*TASK INSTRUCTIONS*
Copy exactly the lines of the records below, and only those lines, beginning with the line that contains "[rewrite lookup_insert_eq; naive_solver|]." and ending with the line that contains "intros Hm. unfold".

Collected data

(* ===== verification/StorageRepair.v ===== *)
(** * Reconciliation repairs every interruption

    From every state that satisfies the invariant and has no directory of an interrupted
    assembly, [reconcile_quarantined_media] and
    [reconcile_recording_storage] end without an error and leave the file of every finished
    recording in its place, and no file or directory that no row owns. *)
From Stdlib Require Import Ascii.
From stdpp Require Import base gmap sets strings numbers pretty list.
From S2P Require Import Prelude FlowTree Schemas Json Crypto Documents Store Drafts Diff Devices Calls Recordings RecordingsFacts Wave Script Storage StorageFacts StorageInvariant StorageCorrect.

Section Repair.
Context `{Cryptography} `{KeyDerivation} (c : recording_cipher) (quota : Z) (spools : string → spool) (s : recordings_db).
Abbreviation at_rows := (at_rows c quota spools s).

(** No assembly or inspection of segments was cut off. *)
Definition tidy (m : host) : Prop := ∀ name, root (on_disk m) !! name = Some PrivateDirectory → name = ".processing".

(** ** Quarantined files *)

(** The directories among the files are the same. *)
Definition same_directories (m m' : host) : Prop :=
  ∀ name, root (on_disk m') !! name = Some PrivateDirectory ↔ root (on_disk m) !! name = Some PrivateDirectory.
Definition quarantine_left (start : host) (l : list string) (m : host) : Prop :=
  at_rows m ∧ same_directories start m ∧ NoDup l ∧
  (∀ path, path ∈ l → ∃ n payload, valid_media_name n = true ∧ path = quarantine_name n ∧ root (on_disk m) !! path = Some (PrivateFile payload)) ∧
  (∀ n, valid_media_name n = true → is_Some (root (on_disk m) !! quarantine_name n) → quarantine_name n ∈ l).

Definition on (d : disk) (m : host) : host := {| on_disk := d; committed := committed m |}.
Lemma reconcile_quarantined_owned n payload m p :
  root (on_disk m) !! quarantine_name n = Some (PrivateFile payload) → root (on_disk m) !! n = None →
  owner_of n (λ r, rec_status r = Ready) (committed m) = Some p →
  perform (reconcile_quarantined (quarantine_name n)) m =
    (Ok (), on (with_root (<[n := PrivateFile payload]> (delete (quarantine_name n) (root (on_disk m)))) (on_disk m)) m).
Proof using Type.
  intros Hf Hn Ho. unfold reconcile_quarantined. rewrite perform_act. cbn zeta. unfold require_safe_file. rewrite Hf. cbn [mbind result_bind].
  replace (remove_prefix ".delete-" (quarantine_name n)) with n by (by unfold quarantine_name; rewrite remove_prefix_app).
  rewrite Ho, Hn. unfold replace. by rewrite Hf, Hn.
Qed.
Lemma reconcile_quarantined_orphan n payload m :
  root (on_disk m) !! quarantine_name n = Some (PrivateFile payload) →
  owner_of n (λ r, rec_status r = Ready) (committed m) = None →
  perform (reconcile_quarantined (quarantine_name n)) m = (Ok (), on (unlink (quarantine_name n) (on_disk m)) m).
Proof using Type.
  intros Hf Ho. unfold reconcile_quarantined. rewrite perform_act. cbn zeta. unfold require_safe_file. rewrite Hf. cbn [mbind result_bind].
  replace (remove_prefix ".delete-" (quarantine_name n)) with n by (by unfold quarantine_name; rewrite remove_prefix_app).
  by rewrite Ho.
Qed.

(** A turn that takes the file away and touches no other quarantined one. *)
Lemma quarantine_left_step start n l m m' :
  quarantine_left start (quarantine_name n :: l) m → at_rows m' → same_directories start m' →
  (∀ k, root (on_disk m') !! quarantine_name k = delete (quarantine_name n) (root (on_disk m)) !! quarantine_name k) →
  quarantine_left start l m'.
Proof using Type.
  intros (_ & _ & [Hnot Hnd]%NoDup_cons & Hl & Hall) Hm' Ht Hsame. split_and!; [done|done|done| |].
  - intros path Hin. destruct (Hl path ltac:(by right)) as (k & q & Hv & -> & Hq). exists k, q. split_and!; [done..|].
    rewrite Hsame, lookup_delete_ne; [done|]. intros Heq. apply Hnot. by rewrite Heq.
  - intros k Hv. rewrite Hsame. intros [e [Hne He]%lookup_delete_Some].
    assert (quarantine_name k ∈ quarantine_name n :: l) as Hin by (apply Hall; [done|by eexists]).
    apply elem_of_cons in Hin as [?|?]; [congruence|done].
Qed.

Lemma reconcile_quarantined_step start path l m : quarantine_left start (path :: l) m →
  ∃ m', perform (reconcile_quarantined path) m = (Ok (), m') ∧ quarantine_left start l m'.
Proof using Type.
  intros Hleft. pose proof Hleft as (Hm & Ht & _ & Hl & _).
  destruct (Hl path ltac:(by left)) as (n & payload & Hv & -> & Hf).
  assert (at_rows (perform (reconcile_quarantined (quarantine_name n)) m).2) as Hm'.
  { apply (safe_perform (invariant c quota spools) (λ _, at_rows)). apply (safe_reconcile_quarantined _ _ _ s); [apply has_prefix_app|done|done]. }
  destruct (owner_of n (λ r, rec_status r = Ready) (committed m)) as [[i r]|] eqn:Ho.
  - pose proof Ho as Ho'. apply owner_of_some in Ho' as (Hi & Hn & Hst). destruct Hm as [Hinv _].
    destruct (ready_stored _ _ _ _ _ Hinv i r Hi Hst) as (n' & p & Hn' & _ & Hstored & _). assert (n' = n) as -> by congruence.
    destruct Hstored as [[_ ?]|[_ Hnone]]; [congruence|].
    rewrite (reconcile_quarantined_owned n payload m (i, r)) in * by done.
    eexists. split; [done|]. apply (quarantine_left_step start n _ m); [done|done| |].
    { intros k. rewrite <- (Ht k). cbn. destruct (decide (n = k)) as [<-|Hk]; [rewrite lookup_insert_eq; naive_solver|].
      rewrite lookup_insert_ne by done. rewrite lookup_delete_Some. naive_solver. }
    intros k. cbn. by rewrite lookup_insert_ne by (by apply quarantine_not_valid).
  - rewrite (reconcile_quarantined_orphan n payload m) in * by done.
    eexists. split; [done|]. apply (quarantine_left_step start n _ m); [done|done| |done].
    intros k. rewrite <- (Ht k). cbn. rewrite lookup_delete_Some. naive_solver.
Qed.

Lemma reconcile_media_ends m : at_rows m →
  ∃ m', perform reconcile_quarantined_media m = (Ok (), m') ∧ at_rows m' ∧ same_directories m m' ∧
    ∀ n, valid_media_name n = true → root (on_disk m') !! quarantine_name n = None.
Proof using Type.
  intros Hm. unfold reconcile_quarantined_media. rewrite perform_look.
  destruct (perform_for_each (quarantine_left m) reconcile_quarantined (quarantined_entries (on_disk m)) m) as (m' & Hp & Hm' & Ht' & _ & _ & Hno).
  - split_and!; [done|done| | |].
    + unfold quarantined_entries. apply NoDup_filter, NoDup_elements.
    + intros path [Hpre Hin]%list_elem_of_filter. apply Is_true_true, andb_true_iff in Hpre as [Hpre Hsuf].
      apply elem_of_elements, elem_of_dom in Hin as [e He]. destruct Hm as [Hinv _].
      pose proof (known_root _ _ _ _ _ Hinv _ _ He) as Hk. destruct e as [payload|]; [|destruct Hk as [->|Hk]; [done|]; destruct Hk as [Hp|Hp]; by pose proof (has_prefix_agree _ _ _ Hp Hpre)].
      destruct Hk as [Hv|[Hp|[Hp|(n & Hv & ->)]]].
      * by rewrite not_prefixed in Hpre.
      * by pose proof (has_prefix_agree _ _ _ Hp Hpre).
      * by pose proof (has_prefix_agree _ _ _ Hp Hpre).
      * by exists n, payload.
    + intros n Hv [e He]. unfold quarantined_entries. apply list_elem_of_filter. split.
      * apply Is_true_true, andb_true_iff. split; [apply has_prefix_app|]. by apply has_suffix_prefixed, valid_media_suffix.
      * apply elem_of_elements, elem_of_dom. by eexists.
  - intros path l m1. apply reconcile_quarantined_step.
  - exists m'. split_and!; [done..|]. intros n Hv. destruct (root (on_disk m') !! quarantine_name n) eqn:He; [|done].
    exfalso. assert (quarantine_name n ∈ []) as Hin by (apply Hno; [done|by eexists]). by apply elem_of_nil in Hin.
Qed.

*EXPECTED ANSWER*
    { intros k. rewrite <- (Ht k). cbn. destruct (decide (n = k)) as [<-|Hk]; [rewrite lookup_insert_eq; naive_solver|].
      rewrite lookup_insert_ne by done. rewrite lookup_delete_Some. naive_solver. }
    intros k. cbn. by rewrite lookup_insert_ne by (by apply quarantine_not_valid).
  - rewrite (reconcile_quarantined_orphan n payload m) in * by done.
    eexists. split; [done|]. apply (quarantine_left_step start n _ m); [done|done| |done].
    intros k. rewrite <- (Ht k). cbn. rewrite lookup_delete_Some. naive_solver.
Qed.

Lemma reconcile_media_ends m : at_rows m →
  ∃ m', perform reconcile_quarantined_media m = (Ok (), m') ∧ at_rows m' ∧ same_directories m m' ∧
    ∀ n, valid_media_name n = true → root (on_disk m') !! quarantine_name n = None.
Proof using Type.
  intros Hm. unfold reconcile_quarantined_media. rewrite perform_look.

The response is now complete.